### Exercise
Whenever the word "sliceToLast" shows up in a line of the data, copy that line.

### Supplied material
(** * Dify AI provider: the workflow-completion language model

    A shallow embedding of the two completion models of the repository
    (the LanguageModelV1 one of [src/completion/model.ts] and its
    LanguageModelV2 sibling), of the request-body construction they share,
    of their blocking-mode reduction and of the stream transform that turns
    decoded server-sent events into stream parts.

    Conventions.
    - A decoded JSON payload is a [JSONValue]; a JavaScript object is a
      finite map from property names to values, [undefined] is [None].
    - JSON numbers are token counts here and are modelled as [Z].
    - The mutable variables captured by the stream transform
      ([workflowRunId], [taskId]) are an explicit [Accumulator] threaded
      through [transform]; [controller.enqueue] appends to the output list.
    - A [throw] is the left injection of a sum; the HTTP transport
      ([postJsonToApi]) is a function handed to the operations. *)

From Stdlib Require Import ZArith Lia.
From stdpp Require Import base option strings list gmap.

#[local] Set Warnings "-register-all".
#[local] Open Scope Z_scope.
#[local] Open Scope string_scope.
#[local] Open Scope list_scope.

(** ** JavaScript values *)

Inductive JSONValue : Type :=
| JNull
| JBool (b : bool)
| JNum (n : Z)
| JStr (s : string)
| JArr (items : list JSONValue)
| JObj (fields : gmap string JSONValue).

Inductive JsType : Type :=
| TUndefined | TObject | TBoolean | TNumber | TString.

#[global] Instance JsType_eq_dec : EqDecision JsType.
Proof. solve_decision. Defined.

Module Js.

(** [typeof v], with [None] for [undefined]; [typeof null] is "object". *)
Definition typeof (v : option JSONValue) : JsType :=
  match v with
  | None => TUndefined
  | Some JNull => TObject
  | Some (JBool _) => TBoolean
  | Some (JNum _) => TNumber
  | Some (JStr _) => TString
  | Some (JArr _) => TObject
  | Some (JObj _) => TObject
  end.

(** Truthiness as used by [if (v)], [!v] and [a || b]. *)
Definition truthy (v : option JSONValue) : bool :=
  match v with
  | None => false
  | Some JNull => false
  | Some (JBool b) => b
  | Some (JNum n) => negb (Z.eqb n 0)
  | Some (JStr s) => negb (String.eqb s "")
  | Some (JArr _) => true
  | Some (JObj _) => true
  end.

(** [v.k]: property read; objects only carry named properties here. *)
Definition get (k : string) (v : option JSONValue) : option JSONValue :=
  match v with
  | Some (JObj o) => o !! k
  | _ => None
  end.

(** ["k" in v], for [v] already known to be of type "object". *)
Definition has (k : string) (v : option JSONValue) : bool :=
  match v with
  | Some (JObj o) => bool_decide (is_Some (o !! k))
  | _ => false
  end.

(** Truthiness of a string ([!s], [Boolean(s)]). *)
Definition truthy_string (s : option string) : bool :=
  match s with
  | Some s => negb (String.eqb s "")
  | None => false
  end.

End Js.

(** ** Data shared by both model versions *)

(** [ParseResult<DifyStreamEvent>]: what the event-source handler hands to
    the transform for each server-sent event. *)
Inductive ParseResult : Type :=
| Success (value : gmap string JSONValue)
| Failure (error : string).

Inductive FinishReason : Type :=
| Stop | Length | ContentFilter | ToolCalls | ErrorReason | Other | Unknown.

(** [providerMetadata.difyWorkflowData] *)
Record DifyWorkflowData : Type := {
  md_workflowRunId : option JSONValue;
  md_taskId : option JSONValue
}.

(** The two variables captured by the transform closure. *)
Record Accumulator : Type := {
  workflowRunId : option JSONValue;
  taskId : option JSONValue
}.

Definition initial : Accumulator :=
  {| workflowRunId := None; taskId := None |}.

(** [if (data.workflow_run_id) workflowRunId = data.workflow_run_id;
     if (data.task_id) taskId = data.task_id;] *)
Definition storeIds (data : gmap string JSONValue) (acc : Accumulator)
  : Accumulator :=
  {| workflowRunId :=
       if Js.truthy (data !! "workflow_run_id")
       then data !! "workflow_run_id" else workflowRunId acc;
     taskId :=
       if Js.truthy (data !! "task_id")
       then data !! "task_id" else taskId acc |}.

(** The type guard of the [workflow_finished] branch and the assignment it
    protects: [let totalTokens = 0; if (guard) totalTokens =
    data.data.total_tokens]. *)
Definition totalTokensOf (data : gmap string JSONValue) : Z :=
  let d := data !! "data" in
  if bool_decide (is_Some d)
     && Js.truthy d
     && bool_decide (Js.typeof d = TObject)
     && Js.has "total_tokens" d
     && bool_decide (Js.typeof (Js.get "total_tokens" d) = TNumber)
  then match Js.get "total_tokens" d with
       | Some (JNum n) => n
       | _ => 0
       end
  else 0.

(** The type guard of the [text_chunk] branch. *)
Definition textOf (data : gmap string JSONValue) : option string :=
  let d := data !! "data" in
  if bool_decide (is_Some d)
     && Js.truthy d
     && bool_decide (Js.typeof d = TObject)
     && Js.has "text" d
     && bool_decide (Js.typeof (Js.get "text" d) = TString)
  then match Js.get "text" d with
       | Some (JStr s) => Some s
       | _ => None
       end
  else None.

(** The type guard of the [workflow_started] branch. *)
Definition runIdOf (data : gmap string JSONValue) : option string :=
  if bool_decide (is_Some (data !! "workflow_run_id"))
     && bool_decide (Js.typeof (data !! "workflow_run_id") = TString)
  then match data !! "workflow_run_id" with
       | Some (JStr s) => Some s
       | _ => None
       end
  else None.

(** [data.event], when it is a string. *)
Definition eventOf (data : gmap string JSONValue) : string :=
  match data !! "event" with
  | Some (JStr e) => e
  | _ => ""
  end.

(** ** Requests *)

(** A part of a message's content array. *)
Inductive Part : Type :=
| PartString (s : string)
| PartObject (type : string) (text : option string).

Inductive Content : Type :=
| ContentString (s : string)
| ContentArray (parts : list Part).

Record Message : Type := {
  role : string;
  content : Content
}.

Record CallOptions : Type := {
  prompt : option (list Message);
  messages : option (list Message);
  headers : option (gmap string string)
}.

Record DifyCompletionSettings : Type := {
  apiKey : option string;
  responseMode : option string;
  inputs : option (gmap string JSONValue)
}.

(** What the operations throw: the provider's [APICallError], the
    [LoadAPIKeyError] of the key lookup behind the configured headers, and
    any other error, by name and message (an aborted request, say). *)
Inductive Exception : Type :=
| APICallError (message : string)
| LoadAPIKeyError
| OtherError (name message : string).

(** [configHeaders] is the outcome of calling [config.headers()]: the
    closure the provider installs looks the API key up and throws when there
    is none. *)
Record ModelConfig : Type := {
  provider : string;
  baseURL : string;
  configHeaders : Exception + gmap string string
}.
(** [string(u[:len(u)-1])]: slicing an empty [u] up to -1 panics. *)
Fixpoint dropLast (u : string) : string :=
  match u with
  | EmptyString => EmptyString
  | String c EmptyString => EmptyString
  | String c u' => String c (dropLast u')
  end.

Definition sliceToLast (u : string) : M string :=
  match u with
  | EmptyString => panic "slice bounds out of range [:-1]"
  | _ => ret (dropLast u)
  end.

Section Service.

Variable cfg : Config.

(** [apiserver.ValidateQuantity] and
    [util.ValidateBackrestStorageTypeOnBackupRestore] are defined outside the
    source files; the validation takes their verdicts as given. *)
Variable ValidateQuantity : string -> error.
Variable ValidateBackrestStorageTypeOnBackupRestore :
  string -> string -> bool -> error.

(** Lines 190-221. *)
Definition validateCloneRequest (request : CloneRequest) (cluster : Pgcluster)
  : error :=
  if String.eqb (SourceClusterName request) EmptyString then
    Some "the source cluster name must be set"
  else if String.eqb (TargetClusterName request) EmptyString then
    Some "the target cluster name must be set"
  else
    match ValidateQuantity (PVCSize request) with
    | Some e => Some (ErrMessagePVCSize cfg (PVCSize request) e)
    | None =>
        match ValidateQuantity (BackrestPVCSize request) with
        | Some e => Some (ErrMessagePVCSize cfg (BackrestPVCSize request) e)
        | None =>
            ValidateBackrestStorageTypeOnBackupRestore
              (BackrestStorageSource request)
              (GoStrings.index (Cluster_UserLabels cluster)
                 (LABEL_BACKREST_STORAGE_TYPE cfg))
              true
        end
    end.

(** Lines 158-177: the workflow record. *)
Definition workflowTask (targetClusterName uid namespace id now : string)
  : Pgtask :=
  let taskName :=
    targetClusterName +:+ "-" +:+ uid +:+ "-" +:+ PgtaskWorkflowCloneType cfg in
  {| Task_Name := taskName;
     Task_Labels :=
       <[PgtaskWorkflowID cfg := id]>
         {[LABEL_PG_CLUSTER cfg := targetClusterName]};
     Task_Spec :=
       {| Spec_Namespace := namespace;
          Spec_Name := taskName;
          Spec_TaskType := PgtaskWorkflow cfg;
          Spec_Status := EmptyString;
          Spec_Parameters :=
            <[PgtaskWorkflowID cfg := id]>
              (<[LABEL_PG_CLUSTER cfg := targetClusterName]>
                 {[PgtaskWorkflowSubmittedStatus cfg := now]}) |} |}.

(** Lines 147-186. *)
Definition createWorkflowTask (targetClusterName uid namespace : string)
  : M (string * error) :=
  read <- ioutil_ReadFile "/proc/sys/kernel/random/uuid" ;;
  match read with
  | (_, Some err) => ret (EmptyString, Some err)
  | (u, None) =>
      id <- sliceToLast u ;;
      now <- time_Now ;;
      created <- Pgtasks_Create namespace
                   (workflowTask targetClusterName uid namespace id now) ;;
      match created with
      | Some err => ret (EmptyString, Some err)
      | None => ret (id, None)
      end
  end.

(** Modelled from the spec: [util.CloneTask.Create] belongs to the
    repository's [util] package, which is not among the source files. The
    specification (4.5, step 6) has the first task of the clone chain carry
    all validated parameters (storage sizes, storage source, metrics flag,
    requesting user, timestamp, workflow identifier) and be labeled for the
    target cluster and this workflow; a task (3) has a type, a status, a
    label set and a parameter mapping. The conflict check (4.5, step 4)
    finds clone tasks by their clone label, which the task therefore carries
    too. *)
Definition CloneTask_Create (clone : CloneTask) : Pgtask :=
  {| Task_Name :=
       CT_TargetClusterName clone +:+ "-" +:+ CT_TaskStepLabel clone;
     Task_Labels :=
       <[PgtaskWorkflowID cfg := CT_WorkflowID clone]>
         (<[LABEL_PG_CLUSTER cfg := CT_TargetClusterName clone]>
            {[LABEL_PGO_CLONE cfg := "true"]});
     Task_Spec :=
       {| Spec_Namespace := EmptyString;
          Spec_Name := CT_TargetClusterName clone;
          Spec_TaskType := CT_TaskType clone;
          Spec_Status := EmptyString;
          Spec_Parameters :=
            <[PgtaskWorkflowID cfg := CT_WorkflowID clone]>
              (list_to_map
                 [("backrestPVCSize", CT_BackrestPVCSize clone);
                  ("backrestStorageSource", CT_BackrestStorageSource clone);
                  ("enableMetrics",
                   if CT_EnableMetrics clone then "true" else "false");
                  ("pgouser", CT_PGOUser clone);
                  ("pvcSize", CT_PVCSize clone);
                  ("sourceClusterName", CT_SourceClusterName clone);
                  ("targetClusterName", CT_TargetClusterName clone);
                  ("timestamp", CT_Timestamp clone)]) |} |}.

### Solved problem
Definition sliceToLast (u : string) : M string :=
      id <- sliceToLast u ;;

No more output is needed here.